My mother doesn’t dress up. She doesn’t wear make-up (except for a little bit of foundation and mascara when she goes to a wedding) and her hair has been short since I was a baby. There are once-upon-a-time photos of her with long hair, but I don’t think she kept it that way for very long.
She last had it cut on May 19 and was incensed that the price jumped from $17 to $27 since her previous visit three months before. But that is not why she was breathless when she left the salon and returned to her car. That was the day the lung clots almost stopped the blood flow to her heart.
Now her bangs are growing out, masking the creases in her forehead.
The other day, she stated the simple fact that she doesn’t need to get it trimmed because she is going to lose it to the chemo, anyway. She said this with cool indifference, having already dismissed the notion of wearing a wig. Instead, she will wear a hat, like some of the other women we see in the waiting room in her oncologist’s office.
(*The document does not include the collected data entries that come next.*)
(* ===== verification/ConnProofs.v ===== *)
(** * A connection loses no caller (src/connection.ts)

    [weak] is what holds of a connection at every point of a handler, [strong] what holds between
    handlers. Together they say that every task is queued, in flight or settled, and that
    whatever a queued task waits for is going to happen. *)

From S2P Require Import Prelude Utf8 Text Buf Num Dates Value NumText Faults Auth Json JsonBig ExtTypes JsonSpec JsonScan ArrayText Temporal Protocol Framing Messages Errors Encode Decode Mapper Spec Connection.

(** ** Handlers written in the monad *)

Record stable {A} (P : conn -> Prop) (m : M conn A) : Prop := Stable { stable_run : forall c, P c -> P (m c).1 }.

Lemma stable_ret {A} P (a : A) : stable P (mret a).
Proof. by constructor. Qed.
Lemma stable_bind {A B} P (m : M conn A) (f : A -> M conn B) : stable P m -> (forall a, stable P (f a)) -> stable P (m ≫= f).
Proof.
  intros [Hm] Hf. constructor. intros c Hc. unfold mbind, M_bind. specialize (Hm c Hc). destruct (m c) as [c' [a|e|]]; [|done..]. by apply (stable_run _ _ (Hf a)).
Qed.
Lemma stable_gets {A} P (f : conn -> A) : stable P (gets f).
Proof. by constructor. Qed.
Lemma stable_get P : stable P get.
Proof. by constructor. Qed.
Lemma stable_lift {A} P (r : res A) : stable P (lift r).
Proof. by constructor. Qed.
Lemma stable_throw {A} P e : stable (A := A) P (throw e).
Proof. by constructor. Qed.
Lemma stable_modify P f : (forall c, P c -> P (f c)) -> stable P (modify f).
Proof. by constructor. Qed.
Lemma stable_ext {A} P (m m' : M conn A) : (forall c, m c = m' c) -> stable P m -> stable P m'.
Proof. intros E [Hm]. constructor. intros c Hc. rewrite <- E. by apply Hm. Qed.

(** Breaks a monadic body into its [modify]s. *)
Ltac stable_step :=
  first [ apply stable_ret | apply stable_gets | apply stable_get | apply stable_lift | apply stable_throw
        | apply stable_bind; [|intros ?] | apply stable_modify; intros ? ?
        | progress cbv zeta
        | match goal with |- stable _ (match ?x with _ => _ end) => destruct x end ].

(** An update of a task that its caller cannot see. *)
Definition benign (f : Task -> Task) : Prop :=
  forall t, t_req (f t) = t_req t /\ t_outcome (f t) = t_outcome t /\ t_settled (f t) = t_settled t /\ t_retries (f t) = t_retries t.
Ltac benign := intros ?; repeat case_match; repeat split; done.

Section Connection.
Context `{Env, Alloc, Crypto} (cfg : Config).
(** [live]: connect() is known to have been called. *)
Context (live : bool).

(** ** The invariant inside handlers *)

(** A connection that is not closed serves its queue, waits for connect() to be called, or tries to connect. *)
Definition waiting (st : ConnState) (cn : bool) (att : option err) (lp : ReconnectLoop) (cp : bool) : Prop :=
  st = CReady \/ (st = CIdle /\ cp = false) \/ cn = true \/ is_Some att \/ exists n e, lp = Sleeping n e.

Definition pending_in (pd : gmap nat PendingCancel) (p : nat) : PendingCancel := default (mkPending None false false false) (pd !! p).
(** Every task is accounted for. [X]: tasks in the hands of a handler, in neither list. *)
Record accounted (X q inf : list nat) (tk : gmap nat Task) (nx : nat) (hg : bool)
    (pc : option nat) (pd : gmap nat PendingCancel) : Prop := {
  w_nodup : NoDup (X ++ q ++ inf);
  w_dom : forall id, id ∈ X ++ q ++ inf -> is_Some (tk !! id);
  w_all : hg = false -> forall id t, tk !! id = Some t -> id ∈ X ++ q ++ inf \/ is_Some (t_outcome t);
  w_settled : forall id t, tk !! id = Some t -> t_settled t = true -> is_Some (t_outcome t);
  w_fresh : forall id, is_Some (tk !! id) -> (id < nx)%nat;
  w_heads : forall p h t, pc = Some p -> phead (pending_in pd p) = Some h -> tk !! h = Some t -> t_settled t = true }.
Definition acct (X : list nat) (c : conn) : Prop := accounted X (queue c) (inflight c) (tasks c) (next c) (hung c) (pendingCancel c) (pendings c).

(** The life of the socket, the reconnect loop and the cancel in progress. [Y]: queries that a handler has taken
    off the pipeline and that the cancel may still be for; [ex]: the handler is about to decide on the cancel
    whose query has ended. *)
Definition cancel_waits (inf : list nat) (ex ir : bool) (x : PendingCancel) : Prop :=
  (exists h, phead x = Some h /\ h ∈ inf) \/ (phead x = None /\ (ir = true \/ ex = true \/ ptimer x = true)).
Record phases (Y : list nat) (ex : bool) (st : ConnState) (q inf : list nat) (nx : nat) (cn : bool) (att : option err)
    (lp : ReconnectLoop) (en ev cp : bool) (pc : option nat) (pd : gmap nat PendingCancel) (ir : bool) (ob : list (wmsg * bytes)) (sk : bool) : Prop := {
  w_inflight : inf <> [] -> st = CReady;
  w_queue : q <> [] -> st <> CClosed;
  w_conn : cn = true -> (st = CConnecting \/ st = CReconnecting) /\ ((exists n e, lp = Attempting n e) \/ ev = false) /\ att = None /\ cp = true;
  w_attempt : is_Some att -> st <> CReady /\ cp = true /\
    ((exists n e, lp = Attempting n e) \/ ev = false \/ (exists n e, lp = Sleeping n e) \/ st = CClosed);
  w_loop : lp <> NoLoop -> cp = true /\ st <> CReady /\ (en = true -> st = CClosed);
  w_cancel : forall p, pc = Some p -> st = CReady /\ cancel_waits (Y ++ inf) ex ir (pending_in pd p);
  w_pending : forall p, is_Some (pd !! p) -> (p < nx)%nat;
  w_calm : st <> CReady -> ob = [] /\ ir = false;
  w_promise : st = CReady \/ sk = true \/ ev = true -> cp = true;
  w_known : forall p, pc = Some p -> is_Some (pd !! p);
  w_live : live = true -> cp = true;
  w_wait : st <> CClosed -> waiting st cn att lp cp }.
Definition phase (Y : list nat) (ex : bool) (c : conn) : Prop :=
  phases Y ex (state c) (queue c) (inflight c) (next c) (connecting c) (attempt c) (loop c) (ended c)
     (everConnected c) (connectPromise c) (pendingCancel c) (pendings c) (isRetiring c) (outbuf c) (socket c).
Definition weak (X Y : list nat) (ex : bool) (c : conn) : Prop := acct X c /\ phase Y ex c.

(** ** Updates of tasks *)

(** An update that takes no outcome away, and settles only with one. *)
Definition keeps_outcome (f : Task -> Task) : Prop :=
  forall t, (is_Some (t_outcome t) -> is_Some (t_outcome (f t))) /\
            (t_settled (f t) = true -> t_settled t = true \/ is_Some (t_outcome (f t))) /\
            (t_settled t = true -> t_settled (f t) = true).
Lemma benign_keeps f : benign f -> keeps_outcome f.
Proof. intros Hf t. destruct (Hf t) as (_ & Eo & Es & _). rewrite Eo, Es. auto. Qed.

Lemma upd_acct X id f c : keeps_outcome f -> acct X c -> acct X (upd id f c).
Proof.
  intros Hf [Hn Hd Ha Hs Hfr Hhd]. unfold acct, upd. cbn. split; try done.
  - intros i Hin. apply lookup_alter_is_Some. auto.
  - intros Hh i t Et. apply lookup_alter_Some in Et as [(-> & t0 & E0 & ->)|[Hne E0]]; [|by eapply Ha].
    destruct (Ha Hh _ _ E0); [by left|right]. by apply Hf.
  - intros i t Et Hst. apply lookup_alter_Some in Et as [(-> & t0 & E0 & ->)|[Hne E0]]; [|by eapply Hs].
    destruct (proj1 (proj2 (Hf t0)) Hst) as [Hst'|?]; [|done]. apply Hf. by eapply Hs.
  - intros i Hi'. apply Hfr. by apply lookup_alter_is_Some in Hi'.
  - intros p h t Ep Eh Et. apply lookup_alter_Some in Et as [(-> & t0 & E0 & ->)|[Hne E0]]; [apply Hf|]; by eapply Hhd.
Qed.
Lemma upd_weak X Y ex id f c : keeps_outcome f -> weak X Y ex c -> weak X Y ex (upd id f c).
Proof. intros Hf [Ha Hp]. split; [by apply upd_acct|exact Hp]. Qed.
Lemma benign_weak X Y ex id f c : benign f -> weak X Y ex c -> weak X Y ex (upd id f c).
Proof. intros Hf. by apply upd_weak, benign_keeps. Qed.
She has never been concerned with vanity, so I cannot explain why the thought of her losing her hair bothers me somehow. Maybe it is because, in truth, chemotherapy terrifies me. I am afraid to look at her one day soon and and see sunken eyes and pasty skin and bald head, not because it is unattractive but because it would be evidence of something else, something darker.
The mother I have known all my life has been healthy, strong, and vibrant, and it is jarring to see her in any way different or weakened. I am afraid the chemotherapy will steal bit by bit the things that make her her—not merely her hair but her wonderful laugh, her curiosity to try new things, her generous heart. It will make her too sick to be those things anymore. I know that the treatment might bring her to the brink of death in order to (possibly) save her, and I am afraid for her. I wish my gentle soul of a mother did not have to don full battle armor and summon all her strength to defeat this enemy. I wish we could just press fast-forward to the day of celebration when there is no more toxic medicine dripping into her port and she has been declared cancer-free forever and ever. She will turn her head this way and that in slow-motion and her hair will bounce on her shoulders in loose, glorious curls, just like in a commercial.
And we’ll live in Neverland and no one will ever grow old.